University of Edinburgh Open Access update: Jan 2014

To restart the Open Scholarship blog for 2014 we are publishing a monthly series of posts detailing the open access activity that the Scholarly Communications Team is helping to facilitate within the University.

At the end of January there were approximately 73,800 records in the University’s Current Research Information System (PURE), of which 14,200 have open access documents available to the general public via the Edinburgh Research Explorer. This is a figure of 19% open access. In addition there are around 600 records with documents waiting for validation – this process involves checking that the document versions that are deposited are compatible with both journal copyright permissions and research funders requirements.

Looking specifically at journal articles and conference proceedings:

All time Open access % 2008 onwards Open access %
Medicine & Veterinary Medicine 5497 29 3694 38
Humanities & Social Science 2455 18 2072 29
Science & Engineering 5772 20 3883 28

Applications to the RCUK open access fund are steady following the soft launch in July.

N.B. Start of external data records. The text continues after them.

(* ===== verification/DiffFormat.v ===== *)
(** * DiffFormat

    [libbit/src/xdiff/format.rs]: how a diff is printed, as patches and as statistics.  The patches are
    made and written by the crate [diffy], whose lines are a parameter. *)

From Stdlib Require Import ZArith Lia.
From Stdlib Require Import Strings.Byte.
From Stdlib Require Import Floats.SpecFloat.
From stdpp Require Import base tactics option list countable strings gmap.
From S2P Require Import TreeIter TreeDiff.
From S2P Require Import Prelude RustStd Data State Io Hash Path BTree Obj IndexEntry IndexDiff Worktree.

#[local] Open Scope Z_scope.

(** ** Floating point numbers

    [f64], [as f64], [ceil] of a number that is not negative, and [as usize], which saturates. *)

Definition f64 : Type := spec_float.
Definition f64_of_Z (n : Z) : f64 := binary_normalize 53 1024 n 0 false.
Definition f64_mul : f64 → f64 → f64 := SFmul 53 1024.
Definition f64_div : f64 → f64 → f64 := SFdiv 53 1024.

Definition ceil_as_usize (x : f64) : Z :=
  match x with
  | S754_finite false m e =>
      Z.min u64_max (if 0 <=? e then Z.pos m * 2 ^ e else - ((- Z.pos m) / 2 ^ (- e)))
  | S754_infinity false => u64_max
  | _ => 0
  end.

(** [diffy::Line]. *)
Inductive PatchLine := Context_ | Delete | Insert.

Section format.
Context {Patch : Type} (create_patch_bytes : bytes → bytes → Patch) (patch_lines : Patch → list PatchLine).
(** A patch with the names of the two files. *)
Context (write_patch : bytes → bytes → Patch → bytes).
(** The object store, the worktree and the hash of a file of it. *)
Context `{Hex} (read_blob : Oid → BitResult bytes) (w : Worktree).
Context (hash_blob_from_worktree : BitPath → BitResult Oid).

Definition xdiff : bytes → bytes → Patch := create_patch_bytes.

(** ** DiffFormatter *)

Record DiffFormatter := mk_DiffFormatter { df_out : bytes }.

Definition df_write (s : bytes) : st DiffFormatter unit := λ f, (Ok tt, mk_DiffFormatter (df_out f ++ s)).
Definition df_writeln (s : bytes) : st DiffFormatter unit := df_write (s ++ [x0a]).

Definition fmt_created (new : BitIndexEntry) : st DiffFormatter unit :=
  new_txt ← st_lift (read_to_bytes read_blob w new);
  let patch := xdiff [] new_txt in
  let a := join (bs "a") (ie_path new) in
  let b := join (bs "b") (ie_path new) in
  _ ← df_writeln (bs "diff --git " ++ a ++ [x20] ++ b);
  _ ← df_writeln (bs "new file mode " ++ filemode_display false (ie_mode new));
  _ ← df_writeln (bs "index " ++ oid_short UNKNOWN ++ bs ".." ++ oid_short (ie_oid new));
  df_write (write_patch (bs "/dev/null") b patch).

Definition fmt_modified (old new : BitIndexEntry) : st DiffFormatter unit :=
  old_txt ← st_lift (read_to_bytes read_blob w old);
  new_txt ← st_lift (read_to_bytes read_blob w new);
  let patch := xdiff old_txt new_txt in
  let a := join (bs "a") (ie_path old) in
  let b := join (bs "b") (ie_path new) in
  _ ← df_writeln (bs "diff --git " ++ a ++ [x20] ++ b);
  new_oid ← st_lift (if is_known (ie_oid new) then Ok (ie_oid new) else hash_blob_from_worktree (ie_path new));
  _ ← df_writeln (bs "index " ++ oid_short (ie_oid old) ++ bs ".." ++ oid_short new_oid ++ [x20]
                    ++ filemode_display false (ie_mode new));
  df_write (write_patch a b patch).

Definition fmt_deleted (old : BitIndexEntry) : st DiffFormatter unit :=
  old_txt ← st_lift (read_to_bytes read_blob w old);
  let patch := xdiff old_txt [] in
  let a := join (bs "a") (ie_path old) in
  let b := join (bs "b") (ie_path old) in
  _ ← df_writeln (bs "diff --git " ++ a ++ [x20] ++ b);
  _ ← df_writeln (bs "deleted file mode " ++ filemode_display false (ie_mode old));
  _ ← df_writeln (bs "index " ++ oid_short (ie_oid old) ++ bs ".." ++ oid_short UNKNOWN);
  df_write (write_patch a (bs "/dev/null") patch).

#[export] Instance diff_formatter : Differ DiffFormatter := {
  differ_on_created := fmt_created;
  differ_on_modified := fmt_modified;
  differ_on_deleted := fmt_deleted;
}.

Definition format_diff_into (status : WorkspaceStatus) : BitResult bytes :=
  let '(r, f) := apply_with status (mk_DiffFormatter []) in _ ← r; Ok (df_out f).

(** ** DiffStatFormatter *)

Record DiffStatLine := mk_DiffStatLine { dl_path : BitPath; dl_insertions : Z; dl_deletions : Z }.

Fixpoint count_lines (lines : list PatchLine) (insertions deletions : Z) : Z * Z :=
  match lines with
  | [] => (insertions, deletions)
  | Context_ :: lines => count_lines lines insertions deletions
  | Delete :: lines => count_lines lines insertions (deletions + 1)
  | Insert :: lines => count_lines lines (insertions + 1) deletions
  end.

Definition from_patch (path : BitPath) (patch : Patch) : DiffStatLine :=
  let '(insertions, deletions) := count_lines (patch_lines patch) 0 0 in mk_DiffStatLine path insertions deletions.

(** The derived order: field by field. *)
Definition line_key (l : DiffStatLine) : BitPath * (Z * Z) := (dl_path l, (dl_insertions l, dl_deletions l)).
Definition line_cmp (a b : DiffStatLine) : comparison :=
  pair_cmp path_cmp (pair_cmp Z.compare Z.compare) (line_key a) (line_key b).

Record DiffStatFormatter := mk_DiffStatFormatter {
  diffstat_lines : list (DiffStatLine * unit);
  max_path_len : Z;
  max_changes : Z;
  total_insertions : Z;
  total_deletions : Z;
}.

Definition diff_stat_new : DiffStatFormatter := mk_DiffStatFormatter [] 0 0 0 0.

Definition add_line (line : DiffStatLine) : st DiffStatFormatter unit := λ f,
  (Ok tt, mk_DiffStatFormatter
    (bt_insert line_cmp line tt (diffstat_lines f))
    (Z.max (max_path_len f) (Z.of_nat (length (dl_path line))))
    (Z.max (max_changes f) (wrap 64 (dl_insertions line + dl_deletions line)))
    (wrap 64 (total_insertions f + dl_insertions line))
    (wrap 64 (total_deletions f + dl_deletions line))).

Definition stat_created (new : BitIndexEntry) : BitResult DiffStatLine :=
  new_txt ← read_to_bytes read_blob w new;
  Ok (from_patch (ie_path new) (xdiff [] new_txt)).

Definition stat_modified (old new : BitIndexEntry) : BitResult DiffStatLine :=
  old_txt ← read_to_bytes read_blob w old;
  new_txt ← read_to_bytes read_blob w new;
  Ok (from_patch (ie_path old) (xdiff old_txt new_txt)).

Definition stat_deleted (old : BitIndexEntry) : BitResult DiffStatLine :=
  old_txt ← read_to_bytes read_blob w old;
  Ok (from_patch (ie_path old) (xdiff old_txt [])).

#[export] Instance diff_stat_formatter : Differ DiffStatFormatter := {
  differ_on_created new := line ← st_lift (stat_created new); add_line line;
  differ_on_modified old new := line ← st_lift (stat_modified old new); add_line line;
  differ_on_deleted old := line ← st_lift (stat_deleted old); add_line line;
}.

(** *** [Display for DiffStat] *)

Context (terminal_size : option Z) (green red : bytes → bytes).

Definition pluralize (count : Z) : bytes := if count =? 1 then [] else bs "s".

Definition remaining_width (f : DiffStatFormatter) : Z :=
  wrap 64 (wrap 64 (default 80 terminal_size - max_path_len f) - 10).

Definition bar_scale (f : DiffStatFormatter) : f64 :=
  if remaining_width f <? max_changes f then f64_div (f64_of_Z (remaining_width f)) (f64_of_Z (max_changes f))
  else f64_of_Z 1.

Definition bar (scale : f64) (n : Z) : Z := ceil_as_usize (f64_mul (f64_of_Z n) scale).

Definition fmt_line (f : DiffStatFormatter) (line : DiffStatLine) : bytes :=
  let changes := wrap 64 (dl_insertions line + dl_deletions line) in
  let max_change_width := Z.of_nat (length (print_dec (max_changes f))) in
  let repeat c n := replicate (Z.to_nat n) c in
  [x20] ++ dl_path line ++ [x20]
  ++ repeat x20 (wrap 64 (max_path_len f - Z.of_nat (length (dl_path line)))) ++ bs "| "
  ++ repeat x20 (wrap 64 (max_change_width - Z.of_nat (length (print_dec changes)))) ++ print_dec changes ++ [x20]
  ++ green (repeat x2b (bar (bar_scale f) (dl_insertions line)))
  ++ red (repeat x2d (bar (bar_scale f) (dl_deletions line))) ++ [x0a].

Definition diff_stat_display (f : DiffStatFormatter) : bytes :=
  concat (fmt_line f ∘ fst <$> diffstat_lines f)
  ++ [x20] ++ print_dec (Z.of_nat (length (diffstat_lines f))) ++ bs " files changed, "
  ++ print_dec (total_insertions f) ++ bs " insertion" ++ pluralize (total_insertions f) ++ bs "(+), "
  ++ print_dec (total_deletions f) ++ bs " deletion" ++ pluralize (total_deletions f) ++ bs "(-)".

Definition format_diffstat_into (status : WorkspaceStatus) : BitResult bytes :=
  let '(r, f) := apply_with (H := diff_stat_formatter) status diff_stat_new in _ ← r; Ok (diff_stat_display f).
End format.

(** ** Lemmas *)

#[export] Instance Z_ord_laws : OrdLaws Z.compare.
Proof.
  split; [apply Z.compare_eq_iff|intros a b; apply Z.compare_antisym|].
  intros a b c. rewrite !Z.compare_lt_iff. lia.
Qed.

#[export] Instance line_ord_laws : OrdLaws line_cmp.
Proof.
  assert (OrdLaws (pair_cmp path_cmp (pair_cmp Z.compare Z.compare))) as L by apply _.
  split; unfold line_cmp.
  - intros a b. rewrite (ord_eq _). split; [|by intros ->]. destruct a, b. unfold line_key. cbn. congruence.
  - intros a b. apply (ord_antisym _).
  - intros a b c. apply (ord_trans _).
Qed.

#[export] Instance DiffStatLine_eq_dec : EqDecision DiffStatLine.
Proof. solve_decision. Defined.

Definition sum_insertions (ls : list DiffStatLine) : Z := foldr Z.add 0 (dl_insertions <$> ls).
Definition sum_deletions (ls : list DiffStatLine) : Z := foldr Z.add 0 (dl_deletions <$> ls).

(** What the formatter has collected. *)
Definition collected (f : DiffStatFormatter) (ls : list DiffStatLine) : Prop :=
  bt_sorted line_cmp (diffstat_lines f)
  ∧ (∀ l, (l, tt) ∈ diffstat_lines f ↔ l ∈ ls)
  ∧ max_path_len f = foldr Z.max 0 ((λ l, Z.of_nat (length (dl_path l))) <$> ls)
  ∧ max_changes f = foldr Z.max 0 ((λ l, wrap 64 (dl_insertions l + dl_deletions l)) <$> ls)
  ∧ total_insertions f = wrap 64 (sum_insertions ls)
  ∧ total_deletions f = wrap 64 (sum_deletions ls).

Lemma foldr_max_snoc l x : foldr Z.max 0 (l ++ [x]) = Z.max (foldr Z.max 0 l) (Z.max x 0).
Proof. induction l as [|y l IH]; cbn; [lia|]. rewrite IH. lia. Qed.

Lemma foldr_add_snoc l x : foldr Z.add 0 (l ++ [x]) = foldr Z.add 0 l + x.
Proof. induction l as [|y l IH]; cbn; [lia|]. rewrite IH. lia. Qed.

Lemma add_line_collected f ls l : collected f ls → ∃ f', add_line l f = (Ok tt, f') ∧ collected f' (ls ++ [l]).
Proof.
  intros (H1 & H2 & H3 & H4 & H5 & H6). eexists. split; [done|]. unfold collected, sum_insertions, sum_deletions in *.
  cbn [diffstat_lines max_path_len max_changes total_insertions total_deletions].
  rewrite !fmap_app, !fmap_cons, !fmap_nil, !foldr_max_snoc, !foldr_add_snoc, H3, H4, H5, H6. split_and!.
  - apply (bt_sorted_insert line_cmp). exact H1.
  - intros l'. rewrite (elem_of_bt_insert line_cmp) by done. rewrite elem_of_app, list_elem_of_singleton, <- H2. cbn.
    destruct (decide (l' = l)) as [->|Hne]; [split; intros _; [by right|by left]|].
    split; [intros [E|[Hin _]]; [congruence|by left]|intros [Hin|?]; [by right|done]].
  - lia.
  - unfold wrap. pose proof (Z.mod_pos_bound (dl_insertions l + dl_deletions l) (2 ^ 64) ltac:(lia)). lia.
  - unfold wrap. by rewrite Zplus_mod_idemp_l.
  - unfold wrap. by rewrite Zplus_mod_idemp_l.
Qed.

Section theorems.
Context {Patch : Type} (create_patch_bytes : bytes → bytes → Patch) (patch_lines : Patch → list PatchLine).
Context (read_blob : Oid → BitResult bytes) (w : Worktree).

#[local] Abbreviation created := (stat_created create_patch_bytes patch_lines read_blob w).
#[local] Abbreviation modified := (stat_modified create_patch_bytes patch_lines read_blob w).
#[local] Abbreviation deleted := (stat_deleted create_patch_bytes patch_lines read_blob w).

Lemma for_each_collected {A} (g : A → BitResult DiffStatLine) (xs : list A) ls f prev :
  collected f prev → Forall2 (λ x l, g x = Ok l) xs ls →
  ∃ f', st_for_each (λ x, line ← st_lift (g x); add_line line) xs f = (Ok tt, f') ∧ collected f' (prev ++ ls).
Proof.
  intros Hf Hall. revert f prev Hf. induction Hall as [|x l xs ls Hx _ IH]; intros f prev Hf; cbn [st_for_each].
  - exists f. by rewrite app_nil_r.
  - destruct (add_line_collected f prev l Hf) as (f1 & E & H1). rewrite (st_bind_ok _ _ f f1 tt).
    2: { by rewrite Hx, st_lift_bind. }
    destruct (IH f1 _ H1) as (f' & E' & H'). exists f'. split; [exact E'|]. by rewrite <- app_assoc in H'.
Qed.

(** The statistics of a diff have one line for each file, in the order of the paths, with the
    insertions and deletions of its patch; the totals are their sums, in 64 bits, and the widths that the
    lines are aligned to are the greatest ones. *)
Theorem diffstat_correct (status : WorkspaceStatus) ds ms cs :
  Forall2 (λ e l, deleted e = Ok l) (ws_deleted status) ds →
  Forall2 (λ p l, modified p.1 p.2 = Ok l) (ws_modified status) ms →
  Forall2 (λ e l, created e = Ok l) (ws_new status) cs →
  ∃ f, apply_with (H := diff_stat_formatter create_patch_bytes patch_lines read_blob w) status diff_stat_new = (Ok tt, f)
    ∧ collected f (ds ++ ms ++ cs).
Proof.
  intros Hd Hm Hc. unfold apply_with. cbn [differ_on_deleted differ_on_modified differ_on_created diff_stat_formatter].
  assert (collected diff_stat_new []) as H0 by (split_and!; [constructor|intros l; by rewrite !elem_of_nil|done..]).
  destruct (for_each_collected deleted _ _ diff_stat_new [] H0 Hd) as (f1 & E1 & H1).
  destruct (for_each_collected (λ p, modified p.1 p.2) _ _ f1 _ H1 Hm) as (f2 & E2 & H2).
  destruct (for_each_collected created _ _ f2 _ H2 Hc) as (f3 & E3 & H3).
  exists f3. rewrite (st_bind_ok _ _ _ _ _ E1), (st_bind_ok _ _ _ _ _ E2). split; [exact E3|].
  cbn [app] in H3. by rewrite <- app_assoc in H3.
Qed.
End theorems.

(** When a path is longer than the line leaves room for, the room wraps around to a number that is
    greater than the changes, and the bars are not scaled: they are as long as the changes are many. *)
Theorem long_path_is_not_scaled terminal_size (f : DiffStatFormatter) :
  0 ≤ default 80 terminal_size < max_path_len f + 10 → max_path_len f + 10 ≤ 2 ^ 63 → 0 ≤ max_path_len f →
  max_changes f < 2 ^ 63 → bar_scale terminal_size f = f64_of_Z 1.
Proof.
  intros [Hw Hlt] Hp Hp0 Hc. unfold bar_scale. rewrite (proj2 (Z.ltb_ge _ _)); [done|]. unfold remaining_width, wrap.
  rewrite Zminus_mod_idemp_l.
  rewrite <- (Z_mod_plus_full _ 1). rewrite Z.mod_small; lia.
Qed.

(** ** Example *)

Definition sample_stat (n : Z) : DiffStatFormatter :=
  mk_DiffStatFormatter [(mk_DiffStatLine (replicate 75 x61) n 0, tt)] 75 n n 0.

Lemma long_path_is_not_scaled_witness :
  bar_scale None (sample_stat 1000) = f64_of_Z 1 ∧ bar (bar_scale None (sample_stat 1000)) 1000 = 1000
  ∧ bar (bar_scale (Some 100) (sample_stat 1000)) 1000 = 15.
Proof.
  split; [apply (long_path_is_not_scaled None (sample_stat 1000)); cbn; lia|]. split; vm_compute; reflexivity.
Defined.

Lemma diffstat_correct_witness :
  let e := mk_BitIndexEntry (mk_Timespec 0 0) (mk_Timespec 0 0) 0 0 REG 0 0 0 (replicate 20 x01) 0 0 (bs "a") in
  let create a b : list PatchLine := replicate (length a) Delete ++ replicate (length b) Insert in
  ∃ f, apply_with (H := diff_stat_formatter create id (λ _, Ok (bs "xy")) (∅ : Worktree))
         (mk_WorkspaceStatus [] [(e, e)] []) diff_stat_new = (Ok tt, f)
    ∧ total_insertions f = 2 ∧ total_deletions f = 2 ∧ max_changes f = 4.
Proof.
  intros e create.
  destruct (diffstat_correct create id (λ _, Ok (bs "xy")) (∅ : Worktree) (mk_WorkspaceStatus [] [(e, e)] [])
    [] [mk_DiffStatLine (bs "a") 2 2] [] ltac:(constructor) ltac:(repeat constructor) ltac:(constructor))
    as (f & E & _ & _ & _ & Ec & Ei & Ed).
  exists f. split_and!; [exact E|by rewrite Ei|by rewrite Ed|by rewrite Ec].
Defined.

To date there have been 120 applications. Here are the monthly figures for the previous quarter:

Month Applications to RCUK Applications to Wellcome
October 2013 23
November 2013 27 20
December 2013 19 9
January 2014 31 13

Status of the RCUK fund – currently there is £519,558 left in the fund, with an additional £47,000 committed on articles submitted for publication. Altogether the fund is at 62%.

Status of the Wellcome Trust fund – since the start of the new reporting period (November 2013) the open access spend has been £76,536.

Since the last meeting the Scholarly Communications Team have carried out twelve outreach events, including holding lunchtime seminars for the College of Medicine & Veterinary Medicine at Little France, Teviot and the Western General, and attending departmental away days and briefing sessions for the College of Humanities & Social Sciences. The team are now working to identify opportunities to engage with the College of Science & Engineering.

2 thoughts on “University of Edinburgh Open Access update: Jan 2014

  1. I can’t believe how much money you are giving to publishers, to pay them to publish the content that you give them for free. How many PhD students could be handsomely funded for the money you are donating to multinational corporations? How much useful research could be done with this money? You are taking public money and lining Elsevier’s pockets with it. If all of you refused to pay these fees, then they would not be viable and would disappear. You should be so ashamed of yourselves for accepting, and thus encouraging, this rubbish from these publishers.

    • Thanks for the comment – you raise a really interesting and legitimate point. The cost of gold open access article fees for hybrid journals is a lot higher than ‘pure’ open access journals. It is something we have pointed out (here for example – http://www.ariadne.ac.uk/issue70/andrew) and are really quite concerned about. This is one of the reasons why green open access (deposit in a repository) is the University’s preferred way to achieve open access and we try to get as many authors to choose this option as possible. It is the academic author’s choice how and where they choose to publish – our job as the Library is to help authors understand what their options are and try to guide them to choose the publishing option that suits their individual circumstances. As far as we are concerned Green is the best option but sometimes authors have to choose Gold.

      It is the RCUK open access policy that is driving forwards the agenda here and authors have to comply with their research funders wishes otherwise they compromise future grant awards. We are publishing all our data to be more transparent and to let people like yourselves know how much money is being spent so the issue can be publicly raised with Funding Councils and progress made towards a more rational business model. We urge all universities to publish their data on open access spending (I note that your University receives and spends more money on open access publishing but doesn’t publish the details).

      To not engage with and reject out of hand the various Research Councils open access policies is not an option any University can accept as it will jeopardise research careers, funding and status. The momentum for change must come from researchers themselves – after all they make up the structure, and set the direction of the research councils strategy. A more productive way to engage with this issue is to contact the research councils directly and let them know what you think.